Quelques clameurs parviennent jusqu’au petit groupe de réfugiés syriens échoués le long d’une quatre-voies qui coupe la zone en deux, au milieu d’un bric-à-brac de vieux ateliers. C’est dans l’un d’eux que vivent Wafa et sa mère. A l’extérieur, six autres familles cohabitent dans des tentes. Tous vivaient à Antakya, à plus d’une heure de route, avant que le séisme du 6 février ne les jette à la rue. Au moins 50 000 personnes ont perdu la vie lors du tremblement de terre, dont des milliers dans la ville. « C’est un stress permanent : le séisme, les élections… », poursuit Wafa.

Les millions de réfugiés syriens attendaient avec anxiété le résultat du scrutin présidentiel qui va peser lourd sur leur avenir. Leur présence dans le pays aura été l’un des thèmes centraux d’une campagne particulièrement brutale sur ce thème, notamment entre les deux tours. Le candidat de l’opposition, Kemal Kiliçdaroglu, est allé jusqu’à dénoncer la présence de 10 millions d’étrangers, décrits comme des « machines à crime en devenir, menaçant la sécurité nationale », et promettre de renvoyer tous les Syriens chez eux en deux ans. Quelque 3,6 millions d’entre eux vivent dans le pays, dont la quasi-totalité bénéficient d’un statut de « protection temporaire ».

Peur de servir de boucs émissaires

« S’ils restent, nos villes passeront sous le contrôle des clans mafieux, et des barons de la drogue.
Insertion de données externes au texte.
(** A host that opens sockets, and a parser that knows one address. *)
#[local] Instance api_url : UrlLib := {
  url_Parse s := inl (if String.eqb s "unix:///run/m.sock" then mkUrl "unix" None "" "/run/m.sock" "" else zero_url);
  url_String _ := ""
}.
#[local] Instance api_os : ApiOs := {
  remove_fails _ := None;
  listen_fails _ _ := None;
  chmod_fails _ := None;
  new_mode := 493;
  currentUserSID := inl "S-1-5-18";
  LookupSID _ := inr "unknown";
  sid_String _ := inr "unknown"
}.

Lemma makeListener_posix_spec_witness :
  let cfg := mkConfig true "unix:///run/m.sock" 0 "" "" 0 in
  let h' := (makeListener_posix cfg (mkHost {[ "/run/m.sock" := (false, 420) ]} [])).1 in
  files h' !! "/run/m.sock" = Some (true, socketFileMode).
Proof.
  intros cfg h'.
  pose proof (makeListener_posix_spec cfg (mkHost {[ "/run/m.sock" := (false, 420) ]} []) h' ("unix", "/run/m.sock")) as Hs.
  apply Hs. vm_compute. reflexivity.
Defined.

(** ** Routes *)
Section route_facts.
Context `{MapOrder} (fuel : nat) (render : bool → option (gmap string tree) → string) (NotFound : HandlerFunc).
Context {Mux : Type} (mux_Handle : string → HandlerFunc → Mux → Mux + panic_value).
Context (registered : Mux → string → Prop).
(** A pattern that is registered twice makes the multiplexer panic. *)
Hypothesis Handle_registers : ∀ p h m m', mux_Handle p h m = inl m' →
  registered m' p ∧ ∀ q, registered m q → registered m' q.
Hypothesis Handle_twice : ∀ p h m, registered m p → ∃ v, mux_Handle p h m = inr v.

Lemma HandleFunc_Ok route h m m' :
  HandleFunc mux_Handle route h m = (m', Ok tt) →
  registered m' route ∧ ∀ q, registered m q → registered m' q.
Proof.
  unfold HandleFunc. destruct (mux_Handle route h m) as [m1|[]] eqn:E; intros [= <-]. by eapply Handle_registers.
Qed.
Vous vous rendez compte ? S’ils restent, les féminicides augmenteront et les jeunes filles ne pourront plus se promener seules dans les rues », lançait-il entre les deux tours. A quelques jours du vote, de nouvelles affiches à l’effigie de Kemal Kiliçdaroglu sont apparues, annonçant en lettres capitales : « Les Syriens partiront ! Vous décidez ! » Certaines ont été collées jusque sur les murs d’écoles primaires scolarisant des enfants de réfugiés. Dans ce climat de surenchère xénophobe, beaucoup de Syriens ont choisi de faire profil bas.
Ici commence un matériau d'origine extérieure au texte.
(** [expdPaths, err = PdhExpandWildCardPath(utfPath)] with its one retry. *)
Definition expand_retry (utfPath : list Z) : PDH (list Z) :=
  r ← attempt (in_sys (PdhExpandWildCardPath utfPath));
  match r with
  | inl buf => mret buf
  | inr (EPdhErrno e) =>
      if e =? PDH_MORE_DATA then in_sys (PdhExpandWildCardPath utfPath) else fail (EPdhErrno e)
  | inr e => fail e
  end.

Definition ExpandWildCardPath (wildCardPath : string) : PDH (list string) :=
  if bool_decide (wildCardPath = "") then fail ENoQueryPath
  else
    match UTF16FromString wildCardPath with
    | None => fail (EErrno EINVAL)
    | Some utfPath =>
        if bool_decide (GOARCH = "386") then
          r ← in_sys (PdhExpandCounterPath utfPath);
          match r with
          | None => fail ENoCounterPaths
          | Some buf => lift (UTF16ToStringArray buf)
          end
        else
          buf ← expand_retry utfPath;
          paths ← lift (UTF16ToStringArray buf);
          match paths with
          | [p] =>
              if Contains p "*" && bool_decide (p = wildCardPath) then
                r ← attempt (in_sys (PdhExpandWildCardPath utfPath));
                match r with
                | inl _ => mret paths
                | inr _ => fail (EPdhErrno ERROR_NOT_FOUND)
                end
              else mret paths
          | _ => mret paths
          end
    end.

(** [defer d()]: runs however the body ends, its own result is dropped. *)
Definition deferred {A} (body : PDH A) (d : PDH unit) : PDH A := λ s,
  let '(s1, r) := body s in
  match d s1 with
  | (s2, Panic p) => (s2, Panic p)
  | (s2, _) => (s2, r)
  end.

(** The full path of the counter [h] that was added for an English name. *)
Definition expand_full_path (counterPath : string) (err : perr) (h : Z) : PDH (list string) :=
  info ← in_sys (PdhGetCounterInfo h);
  match info with
  | None => panics PNilPointer
  | Some szFullPath =>
      path ← lift (UTF16PtrToString szFullPath);
      if bool_decide (path = counterPath) then fail err else ExpandWildCardPath path
  end.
« Pour nous, ce dimanche électoral était un comme un jour sous couvre-feu », raconte Ali, un habitant de Mersin. A l’image de ce réparateur d’ascenseurs, nombre de Syriens croisés ces derniers jours – ouvriers, entrepreneurs ou étudiants – avaient fait le choix de rester chez eux le jour du scrutin, par crainte de se retrouver mêlés à des tensions ou de servir de boucs émissaires en cas de réaction violente de l’un des deux camps à l’annonce de sa défaite.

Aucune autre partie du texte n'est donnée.